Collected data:
Lemma json_rows_written ps : Forall jsonable_row ps -> exists text, write_rows ps = Ret text /\ (length ps <= length text)%nat.
Proof.
  induction 1 as [|p ps (_ & _ & _ & stock & rate & Es & _ & Er & _) _ (text & IH & Hl)]; [exists []; split; reflexivity|].
  eexists. cbn [write_rows]. unfold write_row at 1. rewrite Es, Er. cbn [initialised mbind outcome_bind]. rewrite IH.
  split; [reflexivity|]. rewrite !length_app. cbn [length]. lia.
Qed.

Lemma row_starts p ps text : write_rows (p :: ps) = Ret text -> exists body, text = chars_of "  {" ++ body.
Proof.
  cbn [write_rows]. intros E. apply bind_ret_inv in E as (row & Erow & E). apply bind_ret_inv in E as (rest & _ & E).
  injection E as <-. unfold write_row in Erow. destruct (row_stock p), (row_qualityRate p); cbn [initialised mbind outcome_bind] in Erow; try discriminate.
  injection Erow as <-. eexists. reflexivity.
Qed.

Lemma json_reads_back ps : Forall jsonable_row ps ->
  exists text, json_writeProducts ps = Ret text /\ json_readProducts text = Ret (map carried ps).
Proof.
  intros H. destruct ps as [|p ps]; [eexists; split; reflexivity|].
  destruct (json_rows_written _ H) as (text & E & Hlen). unfold json_writeProducts. rewrite E. cbn [mbind outcome_bind].
  eexists. split; [reflexivity|]. unfold json_readProducts.
  change (expect "[" (skipWs (chars_of "[" ++ ?r))) with (Ret r). cbn [mbind outcome_bind].
  change (skipWs ([kLF] ++ ?r)) with (skipWs r).
  destruct (row_starts p ps text E) as [body ->].
  change (skipWs ((chars_of "  {" ++ body) ++ ?r)) with ("{"%char :: body ++ r). cbn [Ascii.eqb Bool.eqb].
  rewrite (rows_read (p :: ps) H ltac:(discriminate) _ _ [] _ [kLF] E); [reflexivity|reflexivity|].
  cbn [app length]. rewrite !length_app in *. cbn [length] in *. lia.
Qed.

(** Reading ends on every input: what succeeds consumes characters. *)
Definition consumes {A} (m : outcome (A * chars)) (l : chars) : Prop :=
  match m with Ret (_, l') => (length l' < length l)%nat | Throw _ => True | Undef => False end.

Definition shrinks {A} (m : outcome (A * chars)) (l : chars) : Prop :=
  match m with Ret (_, l') => (length l' <= length l)%nat | Throw _ => True | Undef => False end.

Lemma consumes_bind {A B} (m : outcome (A * chars)) (k : A -> chars -> outcome (B * chars)) l :
  consumes m l -> (forall a l', (length l' < length l)%nat -> shrinks (k a l') l') -> consumes ('(a, l') ← m; k a l') l.
Proof.
  destruct m as [[a l']|e|]; cbn; intros H Hk; try exact H. specialize (Hk a l' H).
  destruct (k a l') as [[b l'']|e|]; cbn in *; auto. lia.
Qed.

Lemma consumes_shrinks {A} (m : outcome (A * chars)) l : consumes m l -> shrinks m l.
Proof. destruct m as [[a l']|e|]; cbn; auto. lia. Qed.

Lemma consumes_le {A} (m : outcome (A * chars)) l l' : consumes m l -> (length l <= length l')%nat -> consumes m l'.
Proof. destruct m as [[a l1]|e|]; cbn; auto. lia. Qed.

Lemma skipWs_length l : (length (skipWs l) <= length l)%nat.
Proof. induction l as [|c l IH]; cbn; [lia|]. destruct (is_ws c); cbn; lia. Qed.

Lemma expect_length c l : match expect c l with Ret l' => (length l' < length l)%nat | Throw _ => True | Undef => False end.
Proof.
  unfold expect. pose proof (skipWs_length l) as H. destruct (skipWs l) as [|x l']; [exact I|].
  destruct (Ascii.eqb x c); cbn in *; [lia|exact I].
Qed.

Lemma string_body_consumes n : forall l out, (length l <= n)%nat -> consumes (string_body l out) l.
Proof.
  induction n as [|n IH]; intros [|c l] out Hl; cbn [length] in *; try exact I; try lia. cbn [string_body].
  destruct (Ascii.eqb c kQuote); [cbn; lia|]. destruct (Ascii.eqb c kBackslash).
  - destruct l as [|e l]; [exact I|]. destruct (unescape e); [|exact I]. cbn [length] in *.
    eapply consumes_le; [apply IH; lia|cbn; lia].
  - eapply consumes_le; [apply IH; lia|cbn; lia].
Qed.

Lemma string_consumes l : consumes (parseString l) l.
Proof.
  unfold parseString. pose proof (expect_length kQuote l) as H. destruct (expect kQuote l) as [l'|e|]; cbn [mbind outcome_bind]; [|exact I|exact H].
  eapply consumes_le; [apply (string_body_consumes (length l')); lia|lia].
Qed.

Lemma number_consumes l : consumes (parseNumber l) l.
Proof.
  unfold parseNumber. destruct (span number_char (skipWs l)) as [a b] eqn:E. apply span_spec in E as (E & _).
  pose proof (skipWs_length l) as H. rewrite E, length_app in H. destruct a; cbn in *; [exact I|lia].
Qed.

Lemma value_consumes key p l : consumes (read_value key p l) l.
Proof.
  unfold read_value. repeat case_match; (apply consumes_bind; [first [apply string_consumes|apply number_consumes]|]); intros ? ? _;
    try (unfold stof); repeat case_match; cbn; auto.
Qed.

Lemma expect_bind {B} c l (k : chars -> outcome (B * chars)) :
  (forall l', (length l' < length l)%nat -> shrinks (k l') l') -> consumes (l' ← expect c l; k l') l.
Proof.
  intros Hk. pose proof (expect_length c l) as H. destruct (expect c l) as [l'|e|]; cbn [mbind outcome_bind]; [|exact I|exact H].
  specialize (Hk l' H). destruct (k l') as [[b l'']|e|]; cbn in *; auto. lia.
Qed.

Lemma shrinks_le {A} (m : outcome (A * chars)) l l' : shrinks m l -> (length l <= length l')%nat -> shrinks m l'.
Proof. destruct m as [[a l1]|e|]; cbn; auto. lia. Qed.

Lemma member_consumes p l : consumes (read_member p l) l.
Proof.
  unfold read_member. apply consumes_bind; [apply string_consumes|]. intros key l1 _.
  eapply shrinks_le; [apply consumes_shrinks, expect_bind|apply skipWs_length]. intros l2 _.
  eapply shrinks_le; [apply consumes_shrinks, value_consumes|apply skipWs_length].
Qed.

Lemma members_consume fuel : forall first p l, (length l < fuel)%nat -> consumes (read_members fuel first p l) l.
Proof.
  induction fuel as [|fuel IH]; intros first p l Hf; [lia|]. cbn [read_members].
  set (next := fun l0 : chars =>
    l1 ← (if first then Ret l0 else l2 ← expect "," l0; Ret (skipWs l2)); '(p, l1) ← read_member p l1; read_members fuel false p l1).
  change (consumes (match skipWs l with c :: l' => if Ascii.eqb c "}" then Ret (p, l') else next (c :: l') | [] => next [] end) l).
  assert (N : forall l0, (length l0 <= length l)%nat -> consumes (next l0) l0).
  { intros l0 Hl0. unfold next. assert (M : forall l1, (length l1 <= length l0)%nat ->
      consumes ('(p, l) ← read_member p l1; read_members fuel false p l) l1).
    { intros l1 Hl1. apply consumes_bind; [apply member_consumes|]. intros p' l' Hl'. apply consumes_shrinks, IH. lia. }
    destruct first; cbn [mbind outcome_bind].
    - apply M. lia.
    - pose proof (expect_length "," l0) as H. destruct (expect "," l0) as [l1|e|]; cbn [mbind outcome_bind]; [|exact I|exact H].
      pose proof (skipWs_length l1). eapply consumes_le; [apply M|]; lia. }
  pose proof (skipWs_length l) as H. destruct (skipWs l) as [|c l'].
  - eapply consumes_le; [apply N|]; cbn in *; lia.
  - destruct (Ascii.eqb c "}"); [cbn in *; lia|]. eapply consumes_le; [apply N|]; lia.
Qed.

Lemma objects_defined fuel : forall out l, (length l < fuel)%nat -> defined (read_objects fuel out l).
Proof.
  induction fuel as [|fuel IH]; intros out l Hf; [lia|]. cbn [read_objects].
  pose proof (expect_length "{" (skipWs l)) as He. pose proof (skipWs_length l).
  destruct (expect "{" (skipWs l)) as [l1|e|]; cbn [mbind outcome_bind]; [|exact I|exact He].
  pose proof (members_consume (S (length l1)) true row_new l1 ltac:(lia)) as Hm.
  destruct (read_members _ _ _ _) as [[p l2]|e|]; cbn in Hm |- *; [|exact I|exact Hm].
  pose proof (skipWs_length l2). destruct (skipWs l2) as [|c l3]; [exact I|].
  destruct (Ascii.eqb c "]"); [exact I|]. destruct (Ascii.eqb c ","); [|exact I]. apply IH. cbn in *. lia.
Qed.

Lemma json_defined l : defined (json_readProducts l).
Proof.
  unfold json_readProducts. pose proof (expect_length "[" (skipWs l)) as He.
  destruct (expect "[" (skipWs l)) as [l1|e|]; cbn [mbind outcome_bind]; [|exact I|exact He].
  pose proof (skipWs_length l1). destruct (skipWs l1) as [|c l2].
  - apply objects_defined. cbn. lia.
  - destruct (Ascii.eqb c "]"); [exact I|]. apply objects_defined. lia.
Qed.
End JsonFacts.

(* ------------------------------------------------------------------ *)
(** ** Properties *)

(** Export and import. What either format writes, it reads back: the same
    rows in the same order with the same code, name, status, stock and
    quality rate. CSV carries every text, commas, quotes and line breaks
    included, under every header; JSON every text without control characters
    other than those with a short escape. *)
Theorem products_roundtrip :
  (forall ps, Forall JsonFacts.jsonable_row ps ->
     exists text, writeProducts mkJsonSerializer ps = Ret text /\ readProducts mkJsonSerializer text = Ret (map carried ps)) /\
  (forall header ps, Forall writable ps ->
     exists text, writeProducts (mkCsvSerializer header) ps = Ret text /\
       readProducts (mkCsvSerializer header) text = Ret (map carried ps)).
Proof.
  split; [intros ps H|intros header ps H]; cbn [writeProducts readProducts JsonFormat CsvFormat header_].
  - apply JsonFacts.json_reads_back, H.
  - apply CsvRows.csv_reads_back, H.
Qed.

(** Import ends on every input. Both readers return rows or throw, whatever
    the file holds; the loops need no more rounds than it has characters. *)
Theorem import_total (text : chars) (header : list string) :
  defined (readProducts mkJsonSerializer text) /\ defined (readProducts (mkCsvSerializer header) text).
Proof.
  cbn [readProducts JsonFormat CsvFormat]. split; [exact (JsonFacts.json_defined text)|exact (CsvRows.csv_defined text)].
Qed.

Definition row_with_tab_and (c : ascii) : ProductRow :=
  mkRow (Some 7) "P-1" (text_of (chars_of "Tab" ++ [kTab; c])) "Active" (Some 850) (Some (f32_lit 981 1)) "" "" "".

Definition imports (r : outcome (list ProductRow)) : bool := match r with Ret _ => true | _ => false end.

(** Where the JSON reader falls short: a control character the writer
    escapes is refused; a malformed rate throws another exception than the
    interface names; an unknown key with a literal value is not skipped; an
    object without its numbers leaves them uninitialised, and writing it back
    is undefined. *)
Theorem json_import_gaps_refuted :
  (exists text, writeProducts mkJsonSerializer [row_with_tab_and (chr 1)] = Ret text /\
     readProducts mkJsonSerializer text = Throw runtime_error) /\
  readProducts mkJsonSerializer (chars_of "[{" ++ Json.quoted (chars_of "qualityRate") ++ chars_of ":-}]") = Throw invalid_argument /\
  readProducts mkJsonSerializer (chars_of "[{" ++ Json.quoted (chars_of "discontinued") ++ chars_of ":true}]") = Throw runtime_error /\
  readProducts mkJsonSerializer (chars_of "[{}]") = Ret [row_new] /\
  writeProducts mkJsonSerializer [row_new] = Undef.
Proof.
  split; [|vm_compute; repeat split].
  exists (match writeProducts mkJsonSerializer [row_with_tab_and (chr 1)] with Ret t => t | _ => [] end).
  vm_compute. split; reflexivity.
Qed.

Instructions for the task:
Wherever a line of the data above contains "fuel", copy that line.

Response area:
Lemma members_consume fuel : forall first p l, (length l < fuel)%nat -> consumes (read_members fuel first p l) l.
  induction fuel as [|fuel IH]; intros first p l Hf; [lia|]. cbn [read_members].
    l1 ← (if first then Ret l0 else l2 ← expect "," l0; Ret (skipWs l2)); '(p, l1) ← read_member p l1; read_members fuel false p l1).
      consumes ('(p, l) ← read_member p l1; read_members fuel false p l) l1).
Lemma objects_defined fuel : forall out l, (length l < fuel)%nat -> defined (read_objects fuel out l).
  induction fuel as [|fuel IH]; intros out l Hf; [lia|]. cbn [read_objects].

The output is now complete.